**TASK REQUIREMENTS**.
Go through the data below. List every line that holds the word "sourceDigestCacheEntry".

(Items from a dataset)
=== Section Start ===

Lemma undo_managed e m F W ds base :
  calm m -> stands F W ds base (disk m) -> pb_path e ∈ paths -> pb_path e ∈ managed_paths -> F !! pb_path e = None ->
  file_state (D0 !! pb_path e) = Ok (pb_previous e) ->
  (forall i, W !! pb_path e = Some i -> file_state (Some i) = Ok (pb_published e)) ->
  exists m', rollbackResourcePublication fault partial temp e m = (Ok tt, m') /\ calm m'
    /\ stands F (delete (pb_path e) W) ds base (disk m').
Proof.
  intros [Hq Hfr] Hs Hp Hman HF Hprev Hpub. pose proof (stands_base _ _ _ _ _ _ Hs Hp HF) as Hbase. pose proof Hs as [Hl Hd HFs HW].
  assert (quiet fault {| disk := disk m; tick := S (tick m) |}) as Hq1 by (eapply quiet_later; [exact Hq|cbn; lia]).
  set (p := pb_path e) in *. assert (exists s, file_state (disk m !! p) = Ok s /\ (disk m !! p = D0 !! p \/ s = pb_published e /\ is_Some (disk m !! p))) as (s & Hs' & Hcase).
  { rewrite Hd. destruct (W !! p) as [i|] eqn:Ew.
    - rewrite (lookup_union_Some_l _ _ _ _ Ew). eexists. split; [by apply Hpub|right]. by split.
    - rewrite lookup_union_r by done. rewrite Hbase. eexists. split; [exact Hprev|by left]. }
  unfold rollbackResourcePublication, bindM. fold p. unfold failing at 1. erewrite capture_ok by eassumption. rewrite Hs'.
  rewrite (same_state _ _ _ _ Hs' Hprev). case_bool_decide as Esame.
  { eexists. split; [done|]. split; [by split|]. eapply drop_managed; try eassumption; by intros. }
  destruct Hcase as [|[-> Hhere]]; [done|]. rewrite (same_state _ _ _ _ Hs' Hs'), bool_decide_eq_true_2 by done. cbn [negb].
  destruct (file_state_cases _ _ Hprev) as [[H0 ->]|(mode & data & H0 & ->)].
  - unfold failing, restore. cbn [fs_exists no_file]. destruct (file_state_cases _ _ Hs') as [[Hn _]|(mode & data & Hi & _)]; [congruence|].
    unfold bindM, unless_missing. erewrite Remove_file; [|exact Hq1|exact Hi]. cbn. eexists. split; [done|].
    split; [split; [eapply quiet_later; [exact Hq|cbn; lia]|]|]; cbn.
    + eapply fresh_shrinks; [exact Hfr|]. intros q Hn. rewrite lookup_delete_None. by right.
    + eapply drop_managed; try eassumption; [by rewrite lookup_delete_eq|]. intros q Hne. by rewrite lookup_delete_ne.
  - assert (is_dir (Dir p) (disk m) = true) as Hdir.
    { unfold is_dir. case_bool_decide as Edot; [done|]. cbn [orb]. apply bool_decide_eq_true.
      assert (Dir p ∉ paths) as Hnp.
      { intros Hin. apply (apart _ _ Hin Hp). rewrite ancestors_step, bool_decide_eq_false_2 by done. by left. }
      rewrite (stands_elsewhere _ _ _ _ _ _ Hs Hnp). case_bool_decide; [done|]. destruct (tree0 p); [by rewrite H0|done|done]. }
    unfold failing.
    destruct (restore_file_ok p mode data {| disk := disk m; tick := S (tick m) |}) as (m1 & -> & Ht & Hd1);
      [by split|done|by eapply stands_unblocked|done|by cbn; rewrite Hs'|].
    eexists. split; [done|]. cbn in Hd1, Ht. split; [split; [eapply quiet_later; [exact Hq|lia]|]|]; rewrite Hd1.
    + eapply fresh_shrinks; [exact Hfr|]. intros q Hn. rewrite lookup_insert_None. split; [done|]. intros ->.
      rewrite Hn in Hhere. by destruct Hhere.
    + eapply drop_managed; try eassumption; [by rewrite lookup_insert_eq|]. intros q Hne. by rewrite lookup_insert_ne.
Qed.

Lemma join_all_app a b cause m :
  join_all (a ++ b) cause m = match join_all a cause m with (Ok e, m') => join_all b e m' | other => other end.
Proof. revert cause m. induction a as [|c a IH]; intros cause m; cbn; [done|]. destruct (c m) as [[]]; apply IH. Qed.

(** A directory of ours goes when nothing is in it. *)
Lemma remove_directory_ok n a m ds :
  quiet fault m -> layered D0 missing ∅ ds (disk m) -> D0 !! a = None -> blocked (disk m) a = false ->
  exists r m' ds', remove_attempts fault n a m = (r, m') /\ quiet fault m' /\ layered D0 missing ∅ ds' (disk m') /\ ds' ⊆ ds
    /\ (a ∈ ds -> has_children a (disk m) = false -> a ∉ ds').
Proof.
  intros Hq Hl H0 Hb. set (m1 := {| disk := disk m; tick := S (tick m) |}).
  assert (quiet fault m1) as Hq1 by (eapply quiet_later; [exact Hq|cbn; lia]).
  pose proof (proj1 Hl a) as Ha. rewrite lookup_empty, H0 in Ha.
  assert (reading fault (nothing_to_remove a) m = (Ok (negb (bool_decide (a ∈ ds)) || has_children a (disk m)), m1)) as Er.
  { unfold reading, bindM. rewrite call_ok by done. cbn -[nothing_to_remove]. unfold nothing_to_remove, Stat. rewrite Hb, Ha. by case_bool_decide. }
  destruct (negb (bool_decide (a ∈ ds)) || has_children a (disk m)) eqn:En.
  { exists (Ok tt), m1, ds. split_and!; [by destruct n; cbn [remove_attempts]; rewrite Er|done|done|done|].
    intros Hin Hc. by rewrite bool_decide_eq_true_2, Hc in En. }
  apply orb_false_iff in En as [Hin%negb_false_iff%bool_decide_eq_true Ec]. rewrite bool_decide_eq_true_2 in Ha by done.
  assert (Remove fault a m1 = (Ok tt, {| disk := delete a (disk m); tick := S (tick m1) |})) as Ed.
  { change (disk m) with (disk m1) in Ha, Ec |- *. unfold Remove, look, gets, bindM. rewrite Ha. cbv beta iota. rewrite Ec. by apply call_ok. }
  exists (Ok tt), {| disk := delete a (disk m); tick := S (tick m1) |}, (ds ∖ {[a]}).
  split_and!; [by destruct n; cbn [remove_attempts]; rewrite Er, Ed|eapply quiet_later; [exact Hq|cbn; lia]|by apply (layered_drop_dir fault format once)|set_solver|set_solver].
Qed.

=== Section End ===
=== Section Start ===

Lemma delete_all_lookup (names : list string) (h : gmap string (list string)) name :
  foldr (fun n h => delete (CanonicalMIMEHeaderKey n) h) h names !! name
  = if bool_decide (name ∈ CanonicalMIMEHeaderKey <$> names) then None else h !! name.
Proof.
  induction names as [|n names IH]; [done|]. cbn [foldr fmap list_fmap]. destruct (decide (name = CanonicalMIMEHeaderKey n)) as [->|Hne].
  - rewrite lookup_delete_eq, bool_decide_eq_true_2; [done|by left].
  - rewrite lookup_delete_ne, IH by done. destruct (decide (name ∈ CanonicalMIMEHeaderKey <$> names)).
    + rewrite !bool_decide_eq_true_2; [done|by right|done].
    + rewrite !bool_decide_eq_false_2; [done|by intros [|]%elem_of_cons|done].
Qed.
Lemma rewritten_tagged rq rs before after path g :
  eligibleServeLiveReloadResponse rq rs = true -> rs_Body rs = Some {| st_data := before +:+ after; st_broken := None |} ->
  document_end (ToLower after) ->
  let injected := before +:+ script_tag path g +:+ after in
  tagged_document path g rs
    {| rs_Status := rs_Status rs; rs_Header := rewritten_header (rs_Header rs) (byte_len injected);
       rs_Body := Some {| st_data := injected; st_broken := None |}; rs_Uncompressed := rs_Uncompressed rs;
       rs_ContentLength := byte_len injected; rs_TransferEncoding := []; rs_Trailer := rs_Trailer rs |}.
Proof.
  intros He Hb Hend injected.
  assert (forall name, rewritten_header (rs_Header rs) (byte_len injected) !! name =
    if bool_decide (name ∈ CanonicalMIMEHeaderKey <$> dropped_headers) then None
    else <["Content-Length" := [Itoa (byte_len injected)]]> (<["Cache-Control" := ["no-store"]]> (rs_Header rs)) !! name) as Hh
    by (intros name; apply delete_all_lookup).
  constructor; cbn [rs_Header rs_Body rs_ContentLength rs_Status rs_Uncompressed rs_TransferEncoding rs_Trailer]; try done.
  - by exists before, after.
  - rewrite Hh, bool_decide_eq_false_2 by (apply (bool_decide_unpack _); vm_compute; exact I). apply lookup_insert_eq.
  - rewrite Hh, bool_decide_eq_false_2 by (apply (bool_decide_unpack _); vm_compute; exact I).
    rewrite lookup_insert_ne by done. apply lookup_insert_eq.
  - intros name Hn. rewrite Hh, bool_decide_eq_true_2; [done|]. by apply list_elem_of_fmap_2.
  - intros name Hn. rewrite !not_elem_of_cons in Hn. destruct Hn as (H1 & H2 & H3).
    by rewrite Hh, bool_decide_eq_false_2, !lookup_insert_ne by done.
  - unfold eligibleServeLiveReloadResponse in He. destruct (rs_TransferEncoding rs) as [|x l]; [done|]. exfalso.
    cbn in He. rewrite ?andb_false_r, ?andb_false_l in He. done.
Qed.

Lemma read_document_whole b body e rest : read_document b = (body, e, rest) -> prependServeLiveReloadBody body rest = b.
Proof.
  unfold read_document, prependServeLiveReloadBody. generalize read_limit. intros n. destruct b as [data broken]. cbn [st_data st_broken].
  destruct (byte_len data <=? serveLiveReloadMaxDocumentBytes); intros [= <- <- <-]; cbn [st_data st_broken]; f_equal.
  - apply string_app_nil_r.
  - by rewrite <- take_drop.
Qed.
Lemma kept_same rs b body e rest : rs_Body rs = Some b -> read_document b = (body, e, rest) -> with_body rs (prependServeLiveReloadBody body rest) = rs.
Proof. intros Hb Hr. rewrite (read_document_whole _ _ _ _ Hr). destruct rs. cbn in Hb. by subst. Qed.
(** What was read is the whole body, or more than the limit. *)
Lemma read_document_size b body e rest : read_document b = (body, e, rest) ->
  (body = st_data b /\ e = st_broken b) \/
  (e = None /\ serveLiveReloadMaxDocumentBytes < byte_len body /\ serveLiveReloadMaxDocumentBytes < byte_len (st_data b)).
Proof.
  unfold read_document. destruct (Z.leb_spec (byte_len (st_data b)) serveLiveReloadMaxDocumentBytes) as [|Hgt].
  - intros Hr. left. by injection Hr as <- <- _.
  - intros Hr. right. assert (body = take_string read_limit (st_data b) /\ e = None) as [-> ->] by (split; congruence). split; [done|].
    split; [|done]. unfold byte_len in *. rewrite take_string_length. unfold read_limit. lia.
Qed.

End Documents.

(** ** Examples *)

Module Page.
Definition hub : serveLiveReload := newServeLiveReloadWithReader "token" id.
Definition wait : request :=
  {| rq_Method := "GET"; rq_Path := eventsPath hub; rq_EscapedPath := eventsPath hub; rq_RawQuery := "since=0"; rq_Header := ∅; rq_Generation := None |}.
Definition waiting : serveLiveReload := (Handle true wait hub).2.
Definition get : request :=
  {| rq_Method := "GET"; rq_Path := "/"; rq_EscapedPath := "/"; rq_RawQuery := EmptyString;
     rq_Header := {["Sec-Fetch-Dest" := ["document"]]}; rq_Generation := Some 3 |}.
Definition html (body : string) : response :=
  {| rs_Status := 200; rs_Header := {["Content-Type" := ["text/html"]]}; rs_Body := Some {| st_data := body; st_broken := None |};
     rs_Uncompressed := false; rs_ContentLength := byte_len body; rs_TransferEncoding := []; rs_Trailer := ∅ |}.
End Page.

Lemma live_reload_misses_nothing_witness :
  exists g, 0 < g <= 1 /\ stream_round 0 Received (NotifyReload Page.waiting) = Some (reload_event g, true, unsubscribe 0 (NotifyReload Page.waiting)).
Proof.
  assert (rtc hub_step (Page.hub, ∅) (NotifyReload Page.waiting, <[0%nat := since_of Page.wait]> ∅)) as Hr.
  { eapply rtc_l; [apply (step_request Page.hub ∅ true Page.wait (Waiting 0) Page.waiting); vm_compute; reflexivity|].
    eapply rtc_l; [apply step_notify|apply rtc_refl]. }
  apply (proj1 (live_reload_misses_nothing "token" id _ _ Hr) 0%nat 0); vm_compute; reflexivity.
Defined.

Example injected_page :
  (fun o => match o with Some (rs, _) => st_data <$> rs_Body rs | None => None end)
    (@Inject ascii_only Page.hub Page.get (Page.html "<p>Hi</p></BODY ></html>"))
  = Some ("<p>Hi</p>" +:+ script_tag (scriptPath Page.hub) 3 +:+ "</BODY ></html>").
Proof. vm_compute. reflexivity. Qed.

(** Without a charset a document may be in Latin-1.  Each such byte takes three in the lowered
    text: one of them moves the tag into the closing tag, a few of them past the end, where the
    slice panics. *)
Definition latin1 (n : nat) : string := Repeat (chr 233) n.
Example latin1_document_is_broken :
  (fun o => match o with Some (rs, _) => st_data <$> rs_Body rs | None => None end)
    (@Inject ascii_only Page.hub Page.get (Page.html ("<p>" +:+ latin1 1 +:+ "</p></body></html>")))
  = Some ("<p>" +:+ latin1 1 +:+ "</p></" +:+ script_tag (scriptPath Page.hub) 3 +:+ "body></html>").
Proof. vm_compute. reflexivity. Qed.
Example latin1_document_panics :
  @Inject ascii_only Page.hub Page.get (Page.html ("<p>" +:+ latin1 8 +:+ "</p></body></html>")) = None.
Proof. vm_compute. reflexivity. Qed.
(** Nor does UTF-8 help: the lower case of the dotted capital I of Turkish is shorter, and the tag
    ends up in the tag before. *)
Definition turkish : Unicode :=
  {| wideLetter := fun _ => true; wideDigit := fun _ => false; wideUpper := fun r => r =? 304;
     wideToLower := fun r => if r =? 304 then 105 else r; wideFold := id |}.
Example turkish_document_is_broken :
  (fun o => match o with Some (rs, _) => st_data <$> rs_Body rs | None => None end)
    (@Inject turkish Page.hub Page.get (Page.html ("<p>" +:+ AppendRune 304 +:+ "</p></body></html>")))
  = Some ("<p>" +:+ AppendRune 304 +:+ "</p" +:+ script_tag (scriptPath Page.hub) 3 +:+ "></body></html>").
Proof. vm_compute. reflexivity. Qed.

=== Section End ===
=== Section Start ===

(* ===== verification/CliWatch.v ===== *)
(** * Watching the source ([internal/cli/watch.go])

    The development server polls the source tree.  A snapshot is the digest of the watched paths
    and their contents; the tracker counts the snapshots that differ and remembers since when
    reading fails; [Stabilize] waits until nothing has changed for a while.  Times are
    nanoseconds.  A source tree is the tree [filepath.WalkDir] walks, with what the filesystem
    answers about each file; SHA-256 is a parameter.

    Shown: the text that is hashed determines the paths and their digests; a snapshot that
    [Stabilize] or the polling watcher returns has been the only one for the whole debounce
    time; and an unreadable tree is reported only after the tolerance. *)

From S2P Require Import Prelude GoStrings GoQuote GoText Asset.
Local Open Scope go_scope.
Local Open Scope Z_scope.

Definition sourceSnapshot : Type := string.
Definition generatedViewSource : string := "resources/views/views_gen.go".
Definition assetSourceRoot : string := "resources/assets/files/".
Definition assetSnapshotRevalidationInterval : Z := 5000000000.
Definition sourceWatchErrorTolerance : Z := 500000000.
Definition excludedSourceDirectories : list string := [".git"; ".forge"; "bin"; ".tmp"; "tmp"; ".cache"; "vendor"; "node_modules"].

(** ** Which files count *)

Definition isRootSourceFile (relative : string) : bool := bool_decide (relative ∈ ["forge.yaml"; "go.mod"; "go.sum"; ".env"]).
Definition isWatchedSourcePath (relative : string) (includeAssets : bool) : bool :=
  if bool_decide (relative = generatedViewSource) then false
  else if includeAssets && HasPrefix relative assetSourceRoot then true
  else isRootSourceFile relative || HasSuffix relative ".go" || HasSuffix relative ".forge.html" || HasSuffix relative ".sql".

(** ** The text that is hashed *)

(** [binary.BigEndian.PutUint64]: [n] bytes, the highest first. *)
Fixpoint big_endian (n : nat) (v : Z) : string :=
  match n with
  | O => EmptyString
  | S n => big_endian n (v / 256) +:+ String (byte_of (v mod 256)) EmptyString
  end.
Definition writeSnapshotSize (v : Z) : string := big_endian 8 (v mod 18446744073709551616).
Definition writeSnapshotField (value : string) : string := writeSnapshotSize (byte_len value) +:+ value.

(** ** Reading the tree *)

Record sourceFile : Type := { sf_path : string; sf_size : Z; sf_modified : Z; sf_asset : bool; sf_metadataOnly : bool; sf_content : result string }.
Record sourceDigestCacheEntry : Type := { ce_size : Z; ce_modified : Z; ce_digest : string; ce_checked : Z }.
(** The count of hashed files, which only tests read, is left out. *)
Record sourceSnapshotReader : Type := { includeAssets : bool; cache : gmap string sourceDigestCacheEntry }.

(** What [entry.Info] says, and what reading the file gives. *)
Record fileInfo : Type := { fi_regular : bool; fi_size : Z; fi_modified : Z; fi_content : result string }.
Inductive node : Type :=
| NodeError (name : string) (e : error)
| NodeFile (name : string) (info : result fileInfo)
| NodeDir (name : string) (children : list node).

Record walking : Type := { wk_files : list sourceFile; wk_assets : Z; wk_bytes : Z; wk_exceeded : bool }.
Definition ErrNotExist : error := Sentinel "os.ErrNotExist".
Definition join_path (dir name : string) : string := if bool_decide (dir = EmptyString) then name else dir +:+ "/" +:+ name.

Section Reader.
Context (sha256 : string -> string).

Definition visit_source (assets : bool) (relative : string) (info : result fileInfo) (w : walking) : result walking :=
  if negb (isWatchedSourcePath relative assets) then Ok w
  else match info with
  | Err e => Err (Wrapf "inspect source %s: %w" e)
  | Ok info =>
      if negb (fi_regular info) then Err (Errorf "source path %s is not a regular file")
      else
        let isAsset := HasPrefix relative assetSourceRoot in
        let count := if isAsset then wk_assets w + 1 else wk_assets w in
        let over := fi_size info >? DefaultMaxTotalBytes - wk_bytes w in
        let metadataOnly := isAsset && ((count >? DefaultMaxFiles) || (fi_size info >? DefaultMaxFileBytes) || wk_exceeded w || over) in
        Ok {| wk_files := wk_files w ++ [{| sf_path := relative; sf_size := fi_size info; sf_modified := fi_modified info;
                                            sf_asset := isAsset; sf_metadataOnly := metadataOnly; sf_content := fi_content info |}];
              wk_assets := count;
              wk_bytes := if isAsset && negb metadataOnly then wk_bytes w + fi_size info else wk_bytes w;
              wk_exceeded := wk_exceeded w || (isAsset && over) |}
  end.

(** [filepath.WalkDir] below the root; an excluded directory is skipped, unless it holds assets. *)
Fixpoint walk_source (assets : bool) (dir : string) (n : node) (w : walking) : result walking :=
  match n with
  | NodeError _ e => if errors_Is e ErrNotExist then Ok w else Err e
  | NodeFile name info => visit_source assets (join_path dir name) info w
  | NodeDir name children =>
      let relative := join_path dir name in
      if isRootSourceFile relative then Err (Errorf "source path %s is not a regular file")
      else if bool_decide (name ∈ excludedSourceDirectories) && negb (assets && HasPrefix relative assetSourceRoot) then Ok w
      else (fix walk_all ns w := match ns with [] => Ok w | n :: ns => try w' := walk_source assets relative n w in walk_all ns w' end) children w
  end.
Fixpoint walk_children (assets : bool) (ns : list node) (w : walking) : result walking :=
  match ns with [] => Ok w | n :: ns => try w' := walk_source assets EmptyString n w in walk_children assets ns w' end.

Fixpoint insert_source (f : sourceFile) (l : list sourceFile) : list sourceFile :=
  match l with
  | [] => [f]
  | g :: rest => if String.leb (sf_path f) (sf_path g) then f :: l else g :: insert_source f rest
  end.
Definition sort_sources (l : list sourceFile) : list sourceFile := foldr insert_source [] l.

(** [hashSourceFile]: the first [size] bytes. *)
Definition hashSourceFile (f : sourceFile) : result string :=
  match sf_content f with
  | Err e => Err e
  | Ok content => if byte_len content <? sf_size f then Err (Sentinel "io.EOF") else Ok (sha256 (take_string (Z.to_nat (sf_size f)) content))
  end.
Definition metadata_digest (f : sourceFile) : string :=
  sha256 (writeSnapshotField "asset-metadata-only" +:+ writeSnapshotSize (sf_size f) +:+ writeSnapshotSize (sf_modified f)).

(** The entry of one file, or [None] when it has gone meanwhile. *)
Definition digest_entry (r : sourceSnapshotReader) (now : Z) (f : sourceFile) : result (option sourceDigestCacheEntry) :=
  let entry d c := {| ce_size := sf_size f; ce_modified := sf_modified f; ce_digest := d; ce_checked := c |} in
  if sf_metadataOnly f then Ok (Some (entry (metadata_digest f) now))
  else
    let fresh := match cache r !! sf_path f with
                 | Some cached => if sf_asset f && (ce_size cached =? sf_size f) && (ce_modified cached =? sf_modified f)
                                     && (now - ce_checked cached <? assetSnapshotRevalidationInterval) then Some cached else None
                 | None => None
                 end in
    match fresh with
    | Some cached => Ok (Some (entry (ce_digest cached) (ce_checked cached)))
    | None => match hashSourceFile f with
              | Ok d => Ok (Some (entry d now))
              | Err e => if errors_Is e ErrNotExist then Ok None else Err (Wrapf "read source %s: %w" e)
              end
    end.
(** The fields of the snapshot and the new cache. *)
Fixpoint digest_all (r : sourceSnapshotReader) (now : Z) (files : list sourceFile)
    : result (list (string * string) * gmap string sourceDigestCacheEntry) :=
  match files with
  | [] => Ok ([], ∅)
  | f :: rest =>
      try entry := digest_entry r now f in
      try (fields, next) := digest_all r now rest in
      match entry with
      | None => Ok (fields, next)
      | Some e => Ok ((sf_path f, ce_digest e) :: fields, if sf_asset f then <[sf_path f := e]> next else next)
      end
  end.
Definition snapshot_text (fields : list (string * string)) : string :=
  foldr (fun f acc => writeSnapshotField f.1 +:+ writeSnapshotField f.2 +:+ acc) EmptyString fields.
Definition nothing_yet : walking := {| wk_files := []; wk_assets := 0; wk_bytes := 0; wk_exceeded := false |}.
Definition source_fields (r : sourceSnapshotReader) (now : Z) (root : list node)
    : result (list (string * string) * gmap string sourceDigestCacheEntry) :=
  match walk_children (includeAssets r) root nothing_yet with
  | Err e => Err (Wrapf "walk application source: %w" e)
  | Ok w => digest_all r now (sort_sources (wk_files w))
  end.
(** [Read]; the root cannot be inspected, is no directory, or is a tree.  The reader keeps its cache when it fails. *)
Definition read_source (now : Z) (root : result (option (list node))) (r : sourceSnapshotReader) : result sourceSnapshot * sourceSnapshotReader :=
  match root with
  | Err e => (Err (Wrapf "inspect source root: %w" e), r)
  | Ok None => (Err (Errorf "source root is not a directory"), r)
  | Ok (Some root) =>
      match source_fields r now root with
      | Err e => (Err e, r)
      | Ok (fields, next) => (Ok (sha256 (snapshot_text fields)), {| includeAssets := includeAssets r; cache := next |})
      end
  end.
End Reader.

=== Section End ===

**SOLUTION TO THIS TASK**.
Record sourceDigestCacheEntry : Type := { ce_size : Z; ce_modified : Z; ce_digest : string; ce_checked : Z }.
Record sourceSnapshotReader : Type := { includeAssets : bool; cache : gmap string sourceDigestCacheEntry }.
Definition digest_entry (r : sourceSnapshotReader) (now : Z) (f : sourceFile) : result (option sourceDigestCacheEntry) :=
    : result (list (string * string) * gmap string sourceDigestCacheEntry) :=
    : result (list (string * string) * gmap string sourceDigestCacheEntry) :=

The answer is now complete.